The remaining 82 patients were interviewed and given a detailed physical examination. Blood was drawn for estimation of serum bilirubin, serum glutamic pyruvic transaminase (SGPT), and HBsAg. The illness in these patients had lasted from 5 days to 3 months (mean 29 days). The present assessment was done 8 to 17 months after the original illness (mean 14.8 months). None of the patients had persistent jaundice, ascites, or hepatic encephalopathy. 16 (19.5%) had recurrent mild abdominal pain, 11 (13.5%) had lost weight; 8 (9.8%) had anorexia, and 6 occasionally had dark urine. 3 patients had had a second distinct episode of jaundice after recovery from the original illness. 6 patients (7%) had soft palpable hepatomegaly, and in 5 (6 %) the spleen was palpable below the costal margin. Serum bilirubin was below 1 mg/dl in all cases. SGPT levels were within normal limits in 78 cases, in 4 cases SGOT levels were above the upper limit of normal (35, 42, 45, and 50 IU/l). Liver biopsy was not done in any of the cases.

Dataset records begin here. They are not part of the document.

(** * uberbot v2/core: command registry, schema synthesis, dispatch, recovery

    A shallow embedding of the command-routing core of the bot
    (commands.go and interaction.go of package core) and the
    properties of it that the specification states.

    Go maps are stdpp [gmap]s; a Go slice of pointers is a list of
    [option]s ([None] is the nil pointer); a panic is the [Panic]
    constructor of [Result]; the process-wide tables are the fields of
    [Registry], threaded through every operation that writes them. *)

From Stdlib Require Import ZArith Ascii String.
From stdpp Require Import base option list strings gmap fin_maps.

Set Warnings "-register-all".
Local Open Scope string_scope.
Local Open Scope list_scope.
Local Open Scope stdpp_scope.

(** ** The Go runtime: strings, panics *)

Module gostrings.

(** One byte of [strings.ToLower]: 'A'..'Z' are moved to 'a'..'z'. On
    strings of ASCII letters this is Go's function; bytes above 127 are
    left as they are. *)
Definition lower_ascii (c : ascii) : ascii :=
  let n := nat_of_ascii c in
  if (65 <=? n)%nat && (n <=? 90)%nat then ascii_of_nat (n + 32) else c.

Fixpoint ToLower (s : string) : string :=
  match s with
  | EmptyString => EmptyString
  | String c r => String (lower_ascii c) (ToLower r)
  end.

(** The position-free core of [strings.SplitN(s, " ", 2)]: the text
    before the first space and the text after it, or nothing when [s]
    holds no space. *)
Fixpoint cut_space (s : string) : option (string * string) :=
  match s with
  | EmptyString => None
  | String c r =>
      if Ascii.eqb c " " then Some (EmptyString, r)
      else match cut_space r with
           | Some (a, b) => Some (String c a, b)
           | None => None
           end
  end.

(** [strings.SplitN(s, " ", 2)]: at most two substrings; a string without
    a space (the empty string too) comes back as the only element. *)
Definition SplitN_space_2 (s : string) : list string :=
  match cut_space s with
  | Some (a, b) => [a; b]
  | None => [s]
  end.

(** The string holds no space character. *)
Fixpoint no_space (s : string) : bool :=
  match s with
  | EmptyString => true
  | String c r => negb (Ascii.eqb c " ") && no_space r
  end.

End gostrings.

(** A value handed to [panic]. [recover()] yields it as an [interface{}];
    the assertion [r.(runtime.Error)] succeeds on the first constructor
    only. *)
Inductive PanicValue :=
  | RuntimeError (msg : string)   (* a value implementing runtime.Error *)
  | ErrorValue (msg : string)     (* an error that is no runtime.Error *)
  | StringValue (s : string).     (* panic("...") *)

Definition nil_dereference : PanicValue :=
  RuntimeError "invalid memory address or nil pointer dereference".
Definition index_out_of_range : PanicValue :=
  RuntimeError "index out of range [0] with length 0".
Definition interface_conversion : PanicValue :=
  RuntimeError "interface conversion".

(** [r.(runtime.Error)] without the comma-ok form. *)
Definition assert_runtime_Error (r : PanicValue) : option string :=
  match r with
  | RuntimeError msg => Some msg
  | _ => None
  end.

(** The outcome of running Go code that may panic. *)
Inductive Result (A : Type) :=
  | Ok (a : A)
  | Panic (v : PanicValue).
Arguments Ok {A} a.
Arguments Panic {A} v.

#[global] Instance Result_ret : MRet Result := fun A a => Ok a.
#[global] Instance Result_bind : MBind Result := fun A B k r =>
  match r with
  | Ok a => k a
  | Panic v => Panic v
  end.

Definition is_panic {A} (r : Result A) : bool :=
  match r with Panic _ => true | Ok _ => false end.

(** ** discordgo: the external schema types *)

Module discordgo.

(** [ApplicationCommandOptionType] is a uint8; 0 is its zero value and
    names no option type. *)
Definition ApplicationCommandOptionType := Z.
Definition ApplicationCommandOptionSubCommand : Z := 1.
Definition ApplicationCommandOptionSubCommandGroup : Z := 2.
Definition ApplicationCommandOptionString : Z := 3.
Definition ApplicationCommandOptionInteger : Z := 4.
Definition ApplicationCommandOptionBoolean : Z := 5.
Definition ApplicationCommandOptionUser : Z := 6.
Definition ApplicationCommandOptionChannel : Z := 7.
Definition ApplicationCommandOptionRole : Z := 8.

Record ApplicationCommandOptionChoice := {
  ChoiceName : string;
  ChoiceValue : string
}.

Record ApplicationCommandOption := {
  Type_ : ApplicationCommandOptionType;
  OptName : string;
  OptDescription : string;
  Required : bool;
  Choices : option (list (option ApplicationCommandOptionChoice))
}.

Record ApplicationCommand := {
  Name : string;
  Description : string;
  Options : option (list (option ApplicationCommandOption))
}.

End discordgo.

(** ** The argument model (its declarations live outside this package's
    two files; only the fields the core reads are kept) *)

Abbreviation ArgTypeGuards := string (only parsing).

Record ArgInfo := {
  TypeGuard : ArgTypeGuards;
  ArgDescription : string;
  ArgRequired : bool;
  ArgChoices : option (list string)
}.
(** X11.  When the PDF assembler returns, all four contents were strings
    and the story it handed to the build is, in this order: the title
    page, the table of contents, one paragraph per parsed block of the
    contract body (a block of depth 0 in style Normal, a block of depth d
    in style Heading d), the Attachments heading, and the three tables A
    (rate schedule), B (service areas) and C (performance standards), each
    as title, grid of the parsed rows, and spacer.  The build is the one
    call that leaves the program, and the PDF file is recorded under the
    given name. *)
Theorem X11_pdf_story_order (filename title : list N) (c r s p : pyval)
    (E : env) (w w2 : world) :
  PDF.create_document filename title c r s p E w = (Ok tt, w2) ->
  exists t ra sa pa wa wb wc,
    c = PyStr t /\ r = PyStr ra /\ s = PyStr sa /\ p = PyStr pa
    /\ PDF.col_widths_of (PDF.parse_rows ra) = Ok wa
    /\ PDF.col_widths_of (PDF.parse_rows sa) = Ok wb
    /\ PDF.col_widths_of (PDF.parse_rows pa) = Ok wc
    /\ let story :=
         front_matter title
         ++ map body_paragraph (parse_blocks t)
         ++ [Paragraph (lit "Attachments") (SheetStyle (lit "Heading1"))]
         ++ table_flowables (lit "Attachment A: Rate Schedule") (PDF.parse_rows ra) wa
         ++ table_flowables (lit "Attachment B: Service Areas") (PDF.parse_rows sa) wb
         ++ table_flowables (lit "Attachment C: Performance Standards")
              (PDF.parse_rows pa) wc in
       multiBuild E (tick w) filename story = None
       /\ trace w2 = trace w ++ [EvCreateDocument; EvMultiBuild filename story]
       /\ fs w2 = <[filename := PdfFile]> (fs w)
       /\ tick w2 = S (tick w).
Proof.
  unfold PDF.create_document. intros Hrun.
  apply bind_ok in Hrun. destruct Hrun as ([] & w' & Hmark & Hrun).
  unfold mark in Hmark. injection Hmark as <-.
  rewrite styles_Heading1 in Hrun.
  apply bind_ok in Hrun. destruct Hrun as (h1 & w' & Hl & Hrun).
  unfold lift in Hl. injection Hl as <- <-. cbv zeta in Hrun.
  apply bind_ok in Hrun. destruct Hrun as (h1 & w' & Hl & Hrun).
  unfold lift in Hl. injection Hl as <- <-.
  apply bind_ok in Hrun. destruct Hrun as (t & w' & Hl & Hrun).
  unfold lift in Hl. injection Hl as Hc <-.
  destruct c as [| | |t'| |]; try discriminate. injection Hc as ->.
  apply bind_ok in Hrun. destruct Hrun as (story1 & w' & Hfold & Hrun).
  apply foldM_add_section_story in Hfold. destruct Hfold as [-> ->].
  apply bind_ok in Hrun. destruct Hrun as (h1 & w' & Hl & Hrun).
  unfold lift in Hl. injection Hl as <- <-.
  apply bind_ok in Hrun. destruct Hrun as (ta & w' & Hta & Hrun).
  apply create_table_from_data_ok in Hta.
  destruct Hta as (ra & wa & -> & Hwa & _ & -> & ->).
  apply bind_ok in Hrun. destruct Hrun as (tb & w' & Htb & Hrun).
  apply create_table_from_data_ok in Htb.
  destruct Htb as (sa & wb & -> & Hwb & _ & -> & ->).
  apply bind_ok in Hrun. destruct Hrun as (tc & w' & Htc & Hrun).
  apply create_table_from_data_ok in Htc.
  destruct Htc as (pa & wc & -> & Hwc & _ & -> & ->).
  apply bind_ok in Hrun. destruct Hrun as ([] & w' & Hcall & Hstore).
  unfold call in Hcall. cbn [tick] in Hcall.
  match type of Hcall with
  | context [multiBuild E (tick w) filename ?st] =>
      destruct (multiBuild E (tick w) filename st) eqn:Hbuild; [discriminate|]
  end.
  injection Hcall as <-. unfold store in Hstore. injection Hstore as <-.
  exists t, ra, sa, pa, wa, wb, wc. repeat (split; [reflexivity || assumption|]).
  cbv zeta. unfold parse_blocks, front_matter.
  cbn [trace fs tick].
  split; [rewrite <- !app_assoc in Hbuild; exact Hbuild|].
  split; [|split; reflexivity].
  rewrite <- !app_assoc. reflexivity.
Qed.

(** A contract body of a heading and a paragraph, and three small
    tables: the build receives the story in the stated order. *)
Lemma X11_pdf_story_witness :
  exists w2 story,
    trace w2 = [EvCreateDocument; EvMultiBuild (lit "out.pdf") story]
    /\ fs w2 = <[lit "out.pdf" := PdfFile]> ∅.
Proof.
  destruct (PDF.create_document (lit "out.pdf") (lit "Title")
              (PyStr (two_lines "# Scope" "Text")) (PyStr (lit "A | B"))
              (PyStr (lit "C | D")) (PyStr (lit "E | F")) (calm_env []) w0)
    as [[[]|e] w2] eqn:Hrun; [|exfalso; revert Hrun; lazy -[insert]; discriminate].
  destruct (X11_pdf_story_order _ _ _ _ _ _ _ _ _ Hrun)
    as (t & ra & sa & pa & wa & wb & wc & _ & _ & _ & _ & _ & _ & _ & _ & Ht & Hfs & _).
  eexists w2, _. split; [exact Ht | exact Hfs].
Defined.

Section FileEffects.

Lemma fs_steady_pure {A} (m : M A) : (forall E w, (m E w).2 = w) -> fs_steady m.
Proof. intros H E w. now rewrite H. Qed.

Lemma fs_steady_ask {A} (f : env -> nat -> A) : fs_steady (ask f).
Proof. intros E w. reflexivity. Qed.

Lemma fs_steady_mark (ev : event) : fs_steady (mark ev).
Proof. intros E w. reflexivity. Qed.

Lemma fs_steady_call (ev : event) (f : env -> nat -> option exn) : fs_steady (call ev f).
Proof. intros E w. unfold call. now destruct (f E (tick w)). Qed.

Lemma fs_steady_bind {A B} (m : M A) (k : A -> M B) :
  fs_steady m -> (forall a, fs_steady (k a)) -> fs_steady (bind m k).
Proof.
  intros Hm Hk E w. unfold bind. specialize (Hm E w).
  destruct (m E w) as [[a|e] w1]; simpl in Hm; [|exact Hm].
  now rewrite (Hk a E w1).
Qed.

Lemma fs_steady_foldM {A B} (f : B -> A -> M B) (l : list A) (b : B) :
  (forall b' a, fs_steady (f b' a)) -> fs_steady (foldM f l b).
Proof.
  intros Hf. revert b. induction l as [|a l IH]; intros b; simpl.
  - now apply fs_steady_pure.
  - apply fs_steady_bind; auto.
Qed.

Lemma writes_on_return_bind {A B} (name : list N) (m : M A) (k : A -> M B) :
  fs_steady m -> (forall a, writes_on_return name (k a)) ->
  writes_on_return name (bind m k).
Proof.
  intros Hm Hk E w. unfold bind. specialize (Hm E w).
  destruct (m E w) as [[a|e] w1]; simpl in Hm; [|exact Hm].
  specialize (Hk a E w1). destruct (k a E w1) as [[b|e] w2]; now rewrite Hk, Hm.
Qed.

Lemma writes_on_return_store (name : list N) : writes_on_return name (store name PdfFile).
Proof. intros E w. reflexivity. Qed.

Lemma create_document_writes (filename title : list N) (c r s p : pyval) :
  writes_on_return filename (PDF.create_document filename title c r s p).
Proof.
  unfold PDF.create_document, PDF.create_table_from_data, PDF.add_section. cbv zeta.
  repeat first
    [ apply writes_on_return_store
    | apply writes_on_return_bind; [|intros ?] ].
  all: repeat first
    [ apply fs_steady_ask | apply fs_steady_mark | apply fs_steady_call
    | apply fs_steady_bind; [|intros ?]
    | apply fs_steady_foldM; intros ? ?
    | match goal with
      | |- fs_steady (if ?b then _ else _) => destruct b
      end
    | apply fs_steady_pure; intros; reflexivity ].
Qed.

End FileEffects.

(** X12.  The PDF variant changes the file system only by a completed
    build (a build that raises is taken to leave no file): when
    [process_state] returns [True] the file system differs from the one
    before by exactly the record's PDF file, named from the base name, the
    abbreviation and the date read after the four content calls; when it
    returns [False] the file system is as before. *)
Theorem X12_pdf_record_file_effect (E : env) (w w2 : world) (info : state_info)
    (ok : bool) :
  PDF.process_state info E w = (Ok ok, w2) ->
  if ok
  then exists w1 filename,
         (PDF.generate_all info E w).2 = w1
         /\ filename = lit "Transportation_Contract" ++ lit "_" ++ state_abbrev info
                       ++ lit "_" ++ now_Ymd E (tick w1) ++ lit ".pdf"
         /\ fs w2 = <[filename := PdfFile]> (fs w)
  else fs w2 = fs w.
Proof.
  rewrite pdf_process_state_decomp.
  destruct (PDF.generate_all info E w) as [[[[[c r] s] p]|e] w1] eqn:Hg;
    pose proof (pdf_generate_all_service_only _ _ _ _ _ Hg) as [Hfs _].
  2:{ intros [= <- <-]. exact Hfs. }
  destruct (all [c; r; s; p]).
  2:{ intros [= <- <-]. exact Hfs. }
  unfold pdf_assemble, PDF.generate_filename, ask. unfold bind, ret.
  cbv beta iota zeta.
  match goal with
  | |- context [PDF.create_document ?f ?t c r s p E ?w'] =>
      pose proof (create_document_writes f t c r s p E w') as Hw;
      destruct (PDF.create_document f t c r s p E w') as [[[]|e'] w3]
  end; intros [= <- <-]; cbn [fs advance] in Hw.
  - exists w1. eexists. split; [reflexivity|]. split; [reflexivity|]. now rewrite Hw, Hfs.
  - now rewrite Hw, Hfs.
Qed.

In addition, 30 patients who had had acute viral hepatitis from this epidemic were followed up 2 to 6 months from the onset of their disease by serial liver function tests. In all cases serum bilirubin and serum enzymes returned to normal after a variable interval.

Evidence of chronic liver disease was lacking in most of our patients. Various abdominal complaints and palpable liver and spleen can occur after acute viral hepatitis in the presence of normal liver histology and were seen nearly the same percentage in healthy contacts.2 None of the patients in the present study had chronic or recurrent jaundice or raised serum bilirubin in one-year follow-up. 4 had raised SGPT levels and could have developed chronic liver disease.  However, none had symptoms or abnormal physical findings, and in none was SGPT raised to twice the upper limit of normal. We decided not to do liver biopsies in these cases. Liver functions, especially serum hepatic enzymes, can fluctuate in chronic liver disease,3 and a single estimation of liver-function tests could have overlooked chronic liver disease in some of our cases. This possibility was excluded, because 30 patients with acute non-A, non-B hepatitis followed prospectively had no residual abnormality of liver function on repeated testing.

Non-A, non-B hepatitis was first described after blood transfusion,4 and chronic liver disease followed in a high percentage of cases.3,5,6 We, however, failed to detect chronic liver disease after acute non-parentally transmitted non-A, non-B hepatitis. The reason for this is not clear, but possible explanation are the large amount of viral protein administered during transfusion or, perhaps more importantly, the existence of at least two non-A, non-B viral agents, one of which is more commonly associated with post-transfusion hepatitis as well as an unusual tendency to be associated with the development of chronic liver disease.